This week we buried my father-in-law and I wrote a very difficult essay about loss. Every single death, in all contexts, covid or not, has been shaped by this pandemic. We can’t mourn, we can’t access the community we need to process loss, and the trauma of all these delayed and denied rituals will carry forward for years. I wrote:
When my mother was dying a few years ago, people traveled from around the country and we gathered around her in the hospice as her final weeks passed. Even the day after she slipped from consciousness, two more friends flew in from the East Coast, and we sat close, crying, but together. Those memories carry me today as I still wrestle with her loss.
On Thursday, ten of us get to stand outside in sub-zero weather for 15 minutes at a military graveyard as soldiers fire a salute and play taps. Then we’ll scatter back into the Minnesota winter.
I think there’s a lot more to say here about being open with our struggle, being ready to help each other, and more issues of emotional and mental health care. But today I want to focus on one issue: Human Resource Management. In fact, thinking about Bereavement Leave at work (and a related issue of excused absences for school) is what drove me to sit down and write the piece in the first place. I wrote:
We already struggle in our work-life culture to gain time away for bereavement, operating in managed human resource systems that measure our minutes and grudgingly yield a day or two of paid leave in the immediate aftermath of a death, and then only for an immediate family member. These bureaucratic systems are not ready for the coming cycles of delayed mourning.

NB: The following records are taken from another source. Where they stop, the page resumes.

(** ** A run that can be checked by evaluation *)

(** Enough for a run to be faithful: reviews are entered before they have drafts. *)
Definition unused_in (w : Workbench) (st : Store) (k : DraftId) : bool :=
  bool_decide (map_Forall (λ _ t, draft_id (saved_draft t) ≠ k) (save_tasks w))
  && bool_decide (Forall (λ x, draft_id x ≠ k) (late_saves w ++ default [] (a_drafts <$> active w)))
  && match row st k with None => true | Some _ => false end.
Definition faithful_in (D : Desk) (e : FlowEvent) : bool :=
  match e with
  | Typed fresh _ => unused_in (bench D) (disk D) fresh
  | OpenReturns =>
      match opening (bench D) with
      | Some (mkOpening false (Some (Ok (s, ds, _)))) =>
          bool_decide (ds = []) && bool_decide (stored_drafts (id s) (disk D) = [])
      | _ => true
      end
  | AcceptOffer => match offered (bench D) with Some _ => false | None => true end
  | _ => true
  end.
Fixpoint faithful_run_in (rules_of : bytes → result bytes ReviewRules) (D : Desk) (es : list FlowEvent) : bool :=
  match es with
  | [] => true
  | e :: es =>
      faithful_in D e && match flow_event rules_of D e with Some D => faithful_run_in rules_of D es | None => true end
  end.
Lemma unused_in_sound w st k : unused_in w st k = true → unused w st k.
Proof.
  unfold unused_in. rewrite !andb_true_iff, !bool_decide_eq_true. intros [[Ht Hl] Hr].
  rewrite Forall_app, !Forall_forall in Hl. destruct Hl as [Hl Ha]. split_and!.
  - intros x [(k' & t & Hk & <- & _)|Hx]; [by apply (Ht k')|by apply Hl].
  - by destruct (row st k).
  - intros a d Hd Hin. apply Ha. by rewrite Hd.
Qed.
Lemma faithful_run_sound rules_of D es : faithful_run_in rules_of D es = true → faithful_run rules_of D es.
Proof.
  revert D. induction es as [|e es IH]; intros D; [done|]. cbn. rewrite andb_true_iff. intros [He Hes].
  split; [|destruct (flow_event rules_of D e); [by apply IH|done]].
  destruct e; cbn in *; try done.
  - by apply unused_in_sound.
  - destruct (opening (bench D)) as [[[|] [[[[s ds] v]|]|]]|]; try done.
    apply andb_true_iff in He as [->%bool_decide_eq_true Hs%bool_decide_eq_true].
    split; [by symmetry|]. by intros d ?%not_elem_of_nil.
  - by destruct (offered (bench D)).
Qed.
End inv.

(** ** At concrete inputs *)

#[local] Instance no_letters : CharClass := λ _, false.
#[local] Instance plain_sha : Sha256 := λ s, s.
#[local] Instance plain_source : SourceJson :=
  {| source_json _ origin _ _ := origin; entire_json _ := [] |}.
#[local] Instance plain_review_json : ReviewJson := λ o _ _ _ _, o.
#[local] Instance plain_key : ReleasesKey := λ _, [].
Definition flow_snapshot : Snapshot :=
  with_origin (bs "t") (mkPatchReport [sample_file]) None [] (bs "o").
Definition no_rules (p : bytes) : result bytes ReviewRules := Err (bs "no provider").
Definition new_desk : Desk := mkDesk (Workbench_new false None (f32_of_N 13)) empty_store.
Definition saving (k : DraftId) : list FlowEvent := [SaveFires k; SaveRuns k None; SaveReturns k].
Definition opened_and_typed : list FlowEvent :=
  [Open false; OpenRuns (Read flow_snapshot) 1; OpenReturns; ViewFires; ViewRuns; ViewReturns;
   CommentFile; Typed (bs "d") (bs "why")] ++ saving (bs "d").
(** A comment on a file is typed and saved, and a second version is being saved. *)
Definition writing : list FlowEvent :=
  opened_and_typed ++ [Typed (bs "e") (bs "why?"); SaveFires (bs "d")].

Lemma typed_text_kept_witness :
  ∃ D a d, flow_run no_rules new_desk writing = Some D ∧ active (bench D) = Some a ∧ a_drafts a = [d] ∧
    draft_body d = bs "why?" ∧ version d = 2%N ∧ saved_version d = 1%N ∧
    (should_close (bench D)).1 = false ∧
    ∃ t, save_tasks (bench D) !! draft_id d = Some t ∧ core (saved_draft t) = core d ∧
      match phase t with
      | Waiting | Running | Answered (Err _) | Finished (Err _) => True
      | Answered (Ok v) => v = version d
      | Finished (Ok _) => False
      end.
Proof.
  assert (∃ D a d, flow_run no_rules new_desk writing = Some D ∧ active (bench D) = Some a ∧ a_drafts a = [d] ∧
    jobs (bench D) = [] ∧ draft_body d = bs "why?" ∧ version d = 2%N ∧ saved_version d = 1%N)
    as (D & a & d & Hr & Ha & Hd & Hj & Hb & Hv & Hs).
  { eexists _, _, _. split; [vm_compute; reflexivity|]. split_and!; reflexivity. }
  exists D, a, d. split_and!; [done..| |].
  all: apply (typed_text_kept no_rules false None (f32_of_N 13) empty_store writing D a d);
    [apply empty_tables_ok|apply faithful_run_sound; vm_compute; reflexivity|exact Hr|exact Ha
    |rewrite Hd; by left| |unfold is_saved; by rewrite Hv, Hs].
  all: rewrite Hj; by intros [v Hx%not_elem_of_nil].
Defined.

(** *** A review that is opened again while a comment is being typed *)


Section reopened.
Context {class_ : CharClass} {sha_ : Sha256} {source_ : SourceJson} {review_ : ReviewJson}
  {key_ : ReleasesKey}.
Context (rules_of : bytes → result bytes ReviewRules).







(** *** What the store makes of the edits *)



(** *** Opening again *)


(** *** Typing on *)



End reopened.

And a similar problem will take place in our educational systems, where still too many teachers demand documentation of recent passing of a close relative to permit excused absences or extensions on assigned work. Some professors even joke about the “dead grandmother” excuse, not reckoning with the fact that grandparents do die. We’re going to have to shift our burdens of proof and timeliness.

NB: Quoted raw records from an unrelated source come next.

(** * alt-config: a shallow embedding of [alt-config.h] and its properties

    The header defines four components: the escaping utilities of
    [namespace detail], the dynamically typed tree [Node], the [Parser]
    (tokenizer and recursive descent) and the [Emitter].  Each is embedded
    below from the C++ source, with mutable locals made explicit
    accumulators, exceptions made an explicit outcome, and the parser's
    cursor made an explicit record. *)

From Stdlib Require Import String Ascii List ZArith Lia Bool Arith.
Import ListNotations.

Local Open Scope string_scope.
Local Open Scope list_scope.
Local Open Scope nat_scope.

(** ** Characters the source names *)

Definition LF : ascii := "010"%char.         (* '\n' *)
Definition CR : ascii := "013"%char.         (* '\r' *)
Definition TAB : ascii := "009"%char.        (* '\t' *)
Definition SPACE : ascii := " "%char.
Definition QUOTE : ascii := "'"%char.        (* '\'' *)
Definition DQUOTE : ascii := "034"%char.     (* the double quote *)
Definition BACKSLASH : ascii := "\"%char.    (* '\\' *)
Definition HASH : ascii := "#"%char.
Definition COMMA : ascii := ","%char.
Definition COLON : ascii := ":"%char.
Definition NUL : ascii := "000"%char.

(** [res += c] on a [std::string]. *)
Definition push_back (res : string) (c : ascii) : string :=
  (res ++ String c EmptyString)%string.

(** ** Exceptions and outcomes *)

(** [class Error : std::exception]: a message and a source position. *)
Record Error : Type := mkError {
  err : string;
  pos : nat;
  lin : nat;
  col : nat
}.

(** [Error{ msg }] with the defaulted position arguments. *)
Definition Error_msg (msg : string) : Error := mkError msg 0 0 0.

(** What a call can throw: the library's own [Error], or one of the
    standard exceptions that pass through it uncaught. *)
Inductive exn : Type :=
| AltError (e : Error)
| std_out_of_range
| std_length_error.

Inductive outcome (A : Type) : Type :=
| Ret (a : A)
| Throw (e : exn).
Arguments Ret {A} a.
Arguments Throw {A} e.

Bereavement and excused-absence policies aren’t as deep a need as the spiritual and psychological burdens of delayed mourning, but it’s in these pragmatic policy spaces where inequalities emerge. My boss has made it clear that I can take as much time away as I want, and there’s no question that when we have our memorial in August, or November, or a year from now, my boss will let me go to that too. But having a good boss is not a system.
Having a good boss is NOT a system. I say this a lot in a lot of contexts (often around accommodation for disability), but have come back to it here. We have to build enforceable equitable systems across industries and conditions of work, from the field and factory floor to the C-suite (this is why I believe in federal labor rights rather than relying on good will). And the time for managers and regulators to start doing this work, prepping for a late 2021 and 2022 packed with delayed mourning, is now.

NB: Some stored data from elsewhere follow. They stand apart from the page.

(** X15 on the tapered planform. *)
Lemma redistribute_at_input_stations_witness :
  ∃ unknowns' chord rthick,
    PGLRedistributedPlanform_solve_nonlinear false pchip_spec PGL_redistribute_planform_absent
      resampler_same_R taper_params_R ∅ = (Ok tt, unknowns') ∧
    Forall (λ k, unknowns' !! blade_key "_st" k = taper_params_R !! ("blade_ae:" +:+ k))
           input_channels ∧
    taper_params_R !! "blade_ae:chord" = Some chord ∧
    taper_params_R !! "blade_ae:rthick" = Some rthick ∧
    unknowns' !! blade_key "_st" "athick" = Some (zip_with Rmult chord rthick).
Proof.
  apply (redistribute_at_input_stations PGL_redistribute_planform_absent resampler_same_R
           taper_params_R ∅ [0; 1 / 2; 1]%R).
  - reflexivity.
  - reflexivity.
  - cbn. lia.
  - increasing_R.
  - unfold input_channels. repeat (apply Forall_cons; split; [eexists; split; reflexivity|]).
    constructor.
Defined.

(** X16 on the prebent table. *)
Lemma read_blade_planform_unit_span_witness :
  ∃ z, prebent_planform_R !! "z" = Some (VArray z) ∧ last z = Some 1%R.
Proof.
  apply (read_blade_planform_unit_span calculate_length_spec prebent_table_R
           prebent_planform_R 4%R); [reflexivity|reflexivity|lra].
Defined.

(** X17 on the prebent table. *)
Lemma ComputeSmax_of_read_planform_witness :
  ∃ smax,
    prebent_planform_R !! "smax" = Some (VFloat smax) ∧
    ComputeSmax_solve_nonlinear calculate_length_spec
      (axis_params (np_div_scalar [0; 3] 4) (np_div_scalar [0; 0] 4) (np_div_scalar [0; 4] 4))%R
    = Ok (smax / Rabs 4)%R.
Proof.
  eexists. split; [reflexivity|].
  apply (ComputeSmax_of_read_planform prebent_table_R prebent_planform_R
           (axis_params (np_div_scalar [0; 3] 4) (np_div_scalar [0; 0] 4)
              (np_div_scalar [0; 4] 4))%R
           (np_div_scalar [0; 3] 4)%R (np_div_scalar [0; 0] 4)%R (np_div_scalar [0; 4] 4)%R
           _ 4%R);
    [reflexivity..|lra|reflexivity|reflexivity|reflexivity].
Defined.

(** X18 on the straight planform. *)
Lemma write_read_blade_planform_witness :
  ∃ rows pf',
    write_blade_planform_data calculate_length_spec unit_planform_R = Ok rows ∧
    read_blade_planform calculate_length_spec rows = Ok pf' ∧
    Forall (λ k, pf' !! k = unit_planform_R !! k) planform_columns.
Proof.
  apply (write_read_blade_planform calculate_length_spec unit_planform_R
           [0; 0] [0; 0] [0; 1] [0; 0] [0; 0] [0; 0] [1 / 10; 1 / 20] [1; 1 / 2]
           [1 / 2; 1 / 2])%R.
  - intros pts. destruct (calculate_length_spec pts) as [arc|e] eqn:Hpts.
    + exists arc. split; [done|]. by apply calculate_length_spec_length.
    + by destruct pts.
  - unfold planform_columns. repeat (apply Forall2_cons; split; [split; reflexivity|]).
    constructor.
  - cbn. lia.
  - reflexivity.
  - unfold np_max. cbn [foldl]. rewrite fmax_real.
    replace (Rltb 1 (1 / 2)) with false; [done|].
    symmetry. apply Rltb_false. lra.
Defined.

In fact, already, the process of filing out paperwork for caregiving leave and bereavement leave, something we’re dealing with right now, creates an excruciating administrative burden just when you’re at your most vulnerable. We can fix this.
Here is a tangible space where you, if you have any influence at your work, can make a difference. And for the many of you I know who are classroom instructors, we’re gonna have a lot more to say about #PostCovidPedagogy, as I’m calling it. But if somehow you haven’t already relaxed your demands for proof in the face of bereavement, if you haven’t already pre-emptively told your students that you intend to trust them … wouldn’t now be a good time to start?
We’re just at the beginning of being able to envision a post-covid world. It’s better than what we have now, but the challenges abound and I hope you’ll help me think through them.